A l’appel de la cause, le président, a constaté la présence et l’identité de M. Y. et a donné connaissance de l’acte qui a saisi le tribunal.

Le président informe le prévenu de son droit, au cours des débats, de faire des déclarations, de répondre aux questions qui lui sont posées ou de se taire.

Le président a instruit l’affaire, interrogé le prévenu présent sur les faits et reçu ses déclarations.

L’avocat de M. X. a été entendu en sa plaidoirie.

Le ministère public a été entendu en ses réquisitions.

Maître Gosseaume Paul, conseil de M. Y. a été entendu en sa plaidoirie.

Le prévenu a eu la parole en dernier.

Le greffier a tenu note du déroulement des débats.

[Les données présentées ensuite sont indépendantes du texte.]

(* ===== verification/FcShaper.v ===== *)
(** * The software shaper of the flow cache

    Packets of a host or a flow with a rate limit are counted by meters; what is over the
    limit waits in the ring of the slowest meter until a timer sends it
    ([rtk_fc_sw_shaper], [rtk_fc_sw_shaper_rate_couting],
    [rtk_fc_sw_shaper_kicktx_timerfunc] and the setting of the meters in
    [FleetConntrackDriver/core/rtk_fc_internal.c]).  The table that says which host has
    which meter, the switches of the driver and the network card are the class
    [ShaperConfig].  What leaves, what is put into a ring and what is counted is logged. *)
From S2P Require Import Prelude ShaperRing.
Open Scope Z_scope.

(** ** Packets *)

Record skb_ref := SkbRef { skb_id : Z; skb_len : Z }.
Inductive tx_priv :=
| NicTx (skb : skb_ref)
| WifiTx (wlandevidx outputQid : Z) (skb : skb_ref).
Definition skb_of (p : tx_priv) : skb_ref := match p with NicTx s | WifiTx _ _ s => s end.
Record tcp_flags := TcpFlags { syn : bool; fin : bool; rst : bool; ack : bool; urg : bool; ece : bool; cwr : bool; psh : bool; doff : Z }.
Inductive l3_len := V4 (tot_len ihl : Z) | V6 (payload_len : Z) | NoIp.
Record shaper_pkt := ShaperPkt {
  smacHostPolIdx : option nat;
  dmacHostPolIdx : option nat;
  skbLen_ingress : Z;
  skbLen_egress : Z;
  payloadLen : Z;
  skb_list_cnt : Z;
  flowIdx : option Z;
  swShaper : option nat;               (* remarkDec.swShaper_en, with meterIdx *)
  reason : Z;
  l3 : l3_len;
  tcph : option tcp_flags }.

Record bucket := Bucket {
  tx : tx_priv;
  b_smac : option Z;
  b_dmac : option Z;
  b_flow : option Z;
  b_reason : Z;
  b_payLoadLen : Z;
  b_pkt_cnt : Z }.
Record mib_info := MibInfo { rx_cpureason : Z; pkt_cnt : Z; skbLenIgr : Z; skbLenEgr : Z; mib_payloadLen : Z }.
Inductive shaper_log :=
| Queued (idx : nat) (p : tx_priv)
| Sent (from : option nat) (p : tx_priv)         (* from a ring, or directly *)
| NicBusy (from : option nat) (p : tx_priv)
| GemCount (p : tx_priv)
| MibCount (smac dmac flow : option Z) (c : mib_info).

(** ** Settings *)

Record host_info := HostInfo { hostPolConfList_idx : option nat; mib_count_control : bool }.
Record host_conf := HostConf {
  ingress_limit_by_swShaper : bool; ingress_limit_meter_hwIndex : nat;
  egress_limit_by_swShaper : bool; egress_limit_meter_hwIndex : nat }.
Class ShaperConfig := {
  RTK_FC_SW_SHAPING_JIFFIES : Z;
  CONFIG_HZ : Z;
  RTK_FC_SW_SHAPING_TIMER_TICK : Z;
  RTK_FC_SW_SHAPING_BURST_BYTES : Z;
  RTK_FC_MAX_SHAPING_QUEUE_SIZE : nat;
  OFFSET_FLOWMETER : nat;
  OFFSET_SWMETER : nat;
  RT_RATE_HOSTPOLICING_TABLE_SIZE : Z;
  SW_SHAPERMIB_UPDATE_BY_PKTLEN : Z;
  SW_SHAPERMIB_UPDATE_BY_PAYLOADLEN : Z;
  SW_SHAPER_UPDATE_BY_PKTLEN_MIB_UPDATE_BY_PAYLOADLEN : Z;
  SW_SHAPER_UPDATE_BY_PAYLOADLEN_MIB_UPDATE_BY_PKTLEN : Z;
  sw_shaperMib_update_mode_host : Z;
  sw_shaperMib_update_mode_flow : Z;
  tx_busy_to_ps : bool;
  gemFilter_conf_en : bool;
  hostPoliceInfoTable : nat -> host_info;
  hostPoliceConfList : nat -> host_conf;
  wrap : Z -> Z;                                   (* the width of a meter's counters *)
  (* does the network card take a packet, after what happened so far? *)
  nic_busy : list shaper_log -> tx_priv -> bool }.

Puis à l’issue des débats tenus à l’audience du VINGT-NEUF OCTOBRE DEUX MILLE DIX-HUIT, le tribunal composé comme suit :

Président : Monsieur Jean-Talon Marc, président,

Assesseurs : Monsieur Diximier Pierre, magistrat honoraire,
Monsieur Lambert Stéphane, vice-président,

assisté de Madame Cilluffo Patricia, greffière

en présence de Monsieur Lambert Bernard, vice-procureur de la République,

a informé les parties présentes ou régulièrement représentées que le jugement serait prononcé le 12 novembre 2018 à 13:45.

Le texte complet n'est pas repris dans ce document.